━━━ STORED DATA ━━━

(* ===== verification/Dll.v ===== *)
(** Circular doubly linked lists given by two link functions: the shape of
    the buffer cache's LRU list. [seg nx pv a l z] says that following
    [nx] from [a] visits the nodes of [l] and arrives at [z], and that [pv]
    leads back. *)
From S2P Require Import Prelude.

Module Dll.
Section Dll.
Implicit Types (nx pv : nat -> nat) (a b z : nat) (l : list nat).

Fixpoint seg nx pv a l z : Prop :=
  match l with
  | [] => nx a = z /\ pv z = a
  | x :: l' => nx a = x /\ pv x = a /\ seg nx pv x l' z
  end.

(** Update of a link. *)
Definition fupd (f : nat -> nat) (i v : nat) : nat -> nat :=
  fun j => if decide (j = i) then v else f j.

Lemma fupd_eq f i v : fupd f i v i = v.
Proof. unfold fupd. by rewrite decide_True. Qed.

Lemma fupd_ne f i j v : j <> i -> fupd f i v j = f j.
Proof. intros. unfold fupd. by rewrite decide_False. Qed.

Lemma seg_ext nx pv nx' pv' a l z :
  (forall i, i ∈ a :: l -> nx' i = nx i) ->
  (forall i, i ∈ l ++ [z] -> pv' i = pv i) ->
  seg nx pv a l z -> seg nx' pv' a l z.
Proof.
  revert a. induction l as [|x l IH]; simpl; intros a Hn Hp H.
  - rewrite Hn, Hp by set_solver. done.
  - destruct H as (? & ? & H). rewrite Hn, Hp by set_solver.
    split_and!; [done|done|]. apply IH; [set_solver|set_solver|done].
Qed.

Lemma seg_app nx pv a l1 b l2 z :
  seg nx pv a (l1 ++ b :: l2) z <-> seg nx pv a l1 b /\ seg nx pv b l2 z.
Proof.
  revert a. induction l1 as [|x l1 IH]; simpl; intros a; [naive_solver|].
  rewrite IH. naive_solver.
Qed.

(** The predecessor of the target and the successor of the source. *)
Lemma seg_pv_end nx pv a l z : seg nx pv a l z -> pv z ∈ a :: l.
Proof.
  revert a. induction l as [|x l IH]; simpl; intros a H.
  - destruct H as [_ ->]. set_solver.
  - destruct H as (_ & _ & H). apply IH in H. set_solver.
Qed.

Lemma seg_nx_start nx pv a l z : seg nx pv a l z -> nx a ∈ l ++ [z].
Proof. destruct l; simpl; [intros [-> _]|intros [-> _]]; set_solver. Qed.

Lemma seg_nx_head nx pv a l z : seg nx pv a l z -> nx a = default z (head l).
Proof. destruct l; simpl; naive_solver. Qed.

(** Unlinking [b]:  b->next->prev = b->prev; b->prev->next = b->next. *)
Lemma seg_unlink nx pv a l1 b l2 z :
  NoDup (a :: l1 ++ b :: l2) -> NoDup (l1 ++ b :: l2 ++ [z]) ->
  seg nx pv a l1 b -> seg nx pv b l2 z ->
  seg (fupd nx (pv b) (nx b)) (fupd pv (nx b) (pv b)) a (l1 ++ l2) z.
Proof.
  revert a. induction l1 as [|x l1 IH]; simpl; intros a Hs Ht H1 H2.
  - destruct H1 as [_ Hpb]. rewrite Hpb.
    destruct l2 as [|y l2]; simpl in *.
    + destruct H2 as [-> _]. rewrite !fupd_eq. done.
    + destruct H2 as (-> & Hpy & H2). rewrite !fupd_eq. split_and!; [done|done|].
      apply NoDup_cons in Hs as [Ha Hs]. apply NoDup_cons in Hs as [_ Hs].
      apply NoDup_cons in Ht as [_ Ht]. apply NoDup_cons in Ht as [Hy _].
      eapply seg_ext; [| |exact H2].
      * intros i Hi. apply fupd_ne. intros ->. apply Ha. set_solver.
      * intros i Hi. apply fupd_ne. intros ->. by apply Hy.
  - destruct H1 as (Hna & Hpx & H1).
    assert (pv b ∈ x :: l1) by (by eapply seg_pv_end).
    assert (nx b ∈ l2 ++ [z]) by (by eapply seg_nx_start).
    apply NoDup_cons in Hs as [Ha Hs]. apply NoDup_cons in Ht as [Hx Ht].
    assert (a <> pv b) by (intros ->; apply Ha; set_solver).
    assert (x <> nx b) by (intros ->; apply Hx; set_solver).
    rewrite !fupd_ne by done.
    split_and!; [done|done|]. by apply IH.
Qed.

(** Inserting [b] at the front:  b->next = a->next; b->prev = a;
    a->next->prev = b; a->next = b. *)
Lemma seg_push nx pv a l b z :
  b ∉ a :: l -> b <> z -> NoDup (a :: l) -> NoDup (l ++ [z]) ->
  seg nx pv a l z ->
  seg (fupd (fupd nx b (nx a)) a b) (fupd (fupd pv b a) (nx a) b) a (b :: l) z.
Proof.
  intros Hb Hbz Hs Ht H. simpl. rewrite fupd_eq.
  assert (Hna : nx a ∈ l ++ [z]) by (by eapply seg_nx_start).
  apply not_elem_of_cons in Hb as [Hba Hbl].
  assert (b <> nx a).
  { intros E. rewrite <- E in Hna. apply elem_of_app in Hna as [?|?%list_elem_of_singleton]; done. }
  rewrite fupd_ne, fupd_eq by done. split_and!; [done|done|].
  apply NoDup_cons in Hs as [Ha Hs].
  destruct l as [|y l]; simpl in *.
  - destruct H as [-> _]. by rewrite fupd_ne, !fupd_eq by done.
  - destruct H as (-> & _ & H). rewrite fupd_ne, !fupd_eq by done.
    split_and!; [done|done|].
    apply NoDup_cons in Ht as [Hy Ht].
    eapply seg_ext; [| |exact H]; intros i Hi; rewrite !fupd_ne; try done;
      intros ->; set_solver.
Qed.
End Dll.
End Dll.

━━━

- TASK TO CARRY OUT: Each entry above should be retyped exactly, with nothing missed.

- ANSWER SECTION:
(* ===== verification/Dll.v ===== *)
(** Circular doubly linked lists given by two link functions: the shape of
    the buffer cache's LRU list. [seg nx pv a l z] says that following
    [nx] from [a] visits the nodes of [l] and arrives at [z], and that [pv]
    leads back. *)
From S2P Require Import Prelude.

Module Dll.
Section Dll.
Implicit Types (nx pv : nat -> nat) (a b z : nat) (l : list nat).

Fixpoint seg nx pv a l z : Prop :=
  match l with
  | [] => nx a = z /\ pv z = a
  | x :: l' => nx a = x /\ pv x = a /\ seg nx pv x l' z
  end.

(** Update of a link. *)
Definition fupd (f : nat -> nat) (i v : nat) : nat -> nat :=
  fun j => if decide (j = i) then v else f j.

Lemma fupd_eq f i v : fupd f i v i = v.
Proof. unfold fupd. by rewrite decide_True. Qed.

Lemma fupd_ne f i j v : j <> i -> fupd f i v j = f j.
Proof. intros. unfold fupd. by rewrite decide_False. Qed.

Lemma seg_ext nx pv nx' pv' a l z :
  (forall i, i ∈ a :: l -> nx' i = nx i) ->
  (forall i, i ∈ l ++ [z] -> pv' i = pv i) ->
  seg nx pv a l z -> seg nx' pv' a l z.
Proof.
  revert a. induction l as [|x l IH]; simpl; intros a Hn Hp H.
  - rewrite Hn, Hp by set_solver. done.
  - destruct H as (? & ? & H). rewrite Hn, Hp by set_solver.
    split_and!; [done|done|]. apply IH; [set_solver|set_solver|done].
Qed.

Lemma seg_app nx pv a l1 b l2 z :
  seg nx pv a (l1 ++ b :: l2) z <-> seg nx pv a l1 b /\ seg nx pv b l2 z.
Proof.
  revert a. induction l1 as [|x l1 IH]; simpl; intros a; [naive_solver|].
  rewrite IH. naive_solver.
Qed.

(** The predecessor of the target and the successor of the source. *)
Lemma seg_pv_end nx pv a l z : seg nx pv a l z -> pv z ∈ a :: l.
Proof.
  revert a. induction l as [|x l IH]; simpl; intros a H.
  - destruct H as [_ ->]. set_solver.
  - destruct H as (_ & _ & H). apply IH in H. set_solver.
Qed.

Lemma seg_nx_start nx pv a l z : seg nx pv a l z -> nx a ∈ l ++ [z].
Proof. destruct l; simpl; [intros [-> _]|intros [-> _]]; set_solver. Qed.

Lemma seg_nx_head nx pv a l z : seg nx pv a l z -> nx a = default z (head l).
Proof. destruct l; simpl; naive_solver. Qed.

(** Unlinking [b]:  b->next->prev = b->prev; b->prev->next = b->next. *)
Lemma seg_unlink nx pv a l1 b l2 z :
  NoDup (a :: l1 ++ b :: l2) -> NoDup (l1 ++ b :: l2 ++ [z]) ->
  seg nx pv a l1 b -> seg nx pv b l2 z ->
  seg (fupd nx (pv b) (nx b)) (fupd pv (nx b) (pv b)) a (l1 ++ l2) z.
Proof.
  revert a. induction l1 as [|x l1 IH]; simpl; intros a Hs Ht H1 H2.
  - destruct H1 as [_ Hpb]. rewrite Hpb.
    destruct l2 as [|y l2]; simpl in *.
    + destruct H2 as [-> _]. rewrite !fupd_eq. done.
    + destruct H2 as (-> & Hpy & H2). rewrite !fupd_eq. split_and!; [done|done|].
      apply NoDup_cons in Hs as [Ha Hs]. apply NoDup_cons in Hs as [_ Hs].
      apply NoDup_cons in Ht as [_ Ht]. apply NoDup_cons in Ht as [Hy _].
      eapply seg_ext; [| |exact H2].
      * intros i Hi. apply fupd_ne. intros ->. apply Ha. set_solver.
      * intros i Hi. apply fupd_ne. intros ->. by apply Hy.
  - destruct H1 as (Hna & Hpx & H1).
    assert (pv b ∈ x :: l1) by (by eapply seg_pv_end).
    assert (nx b ∈ l2 ++ [z]) by (by eapply seg_nx_start).
    apply NoDup_cons in Hs as [Ha Hs]. apply NoDup_cons in Ht as [Hx Ht].
    assert (a <> pv b) by (intros ->; apply Ha; set_solver).
    assert (x <> nx b) by (intros ->; apply Hx; set_solver).
    rewrite !fupd_ne by done.
    split_and!; [done|done|]. by apply IH.
Qed.

(** Inserting [b] at the front:  b->next = a->next; b->prev = a;
    a->next->prev = b; a->next = b. *)
Lemma seg_push nx pv a l b z :
  b ∉ a :: l -> b <> z -> NoDup (a :: l) -> NoDup (l ++ [z]) ->
  seg nx pv a l z ->
  seg (fupd (fupd nx b (nx a)) a b) (fupd (fupd pv b a) (nx a) b) a (b :: l) z.
Proof.
  intros Hb Hbz Hs Ht H. simpl. rewrite fupd_eq.
  assert (Hna : nx a ∈ l ++ [z]) by (by eapply seg_nx_start).
  apply not_elem_of_cons in Hb as [Hba Hbl].
  assert (b <> nx a).
  { intros E. rewrite <- E in Hna. apply elem_of_app in Hna as [?|?%list_elem_of_singleton]; done. }
  rewrite fupd_ne, fupd_eq by done. split_and!; [done|done|].
  apply NoDup_cons in Hs as [Ha Hs].
  destruct l as [|y l]; simpl in *.
  - destruct H as [-> _]. by rewrite fupd_ne, !fupd_eq by done.
  - destruct H as (-> & _ & H). rewrite fupd_ne, !fupd_eq by done.
    split_and!; [done|done|].
    apply NoDup_cons in Ht as [Hy Ht].
    eapply seg_ext; [| |exact H]; intros i Hi; rewrite !fupd_ne; try done;
      intros ->; set_solver.
Qed.
End Dll.
End Dll.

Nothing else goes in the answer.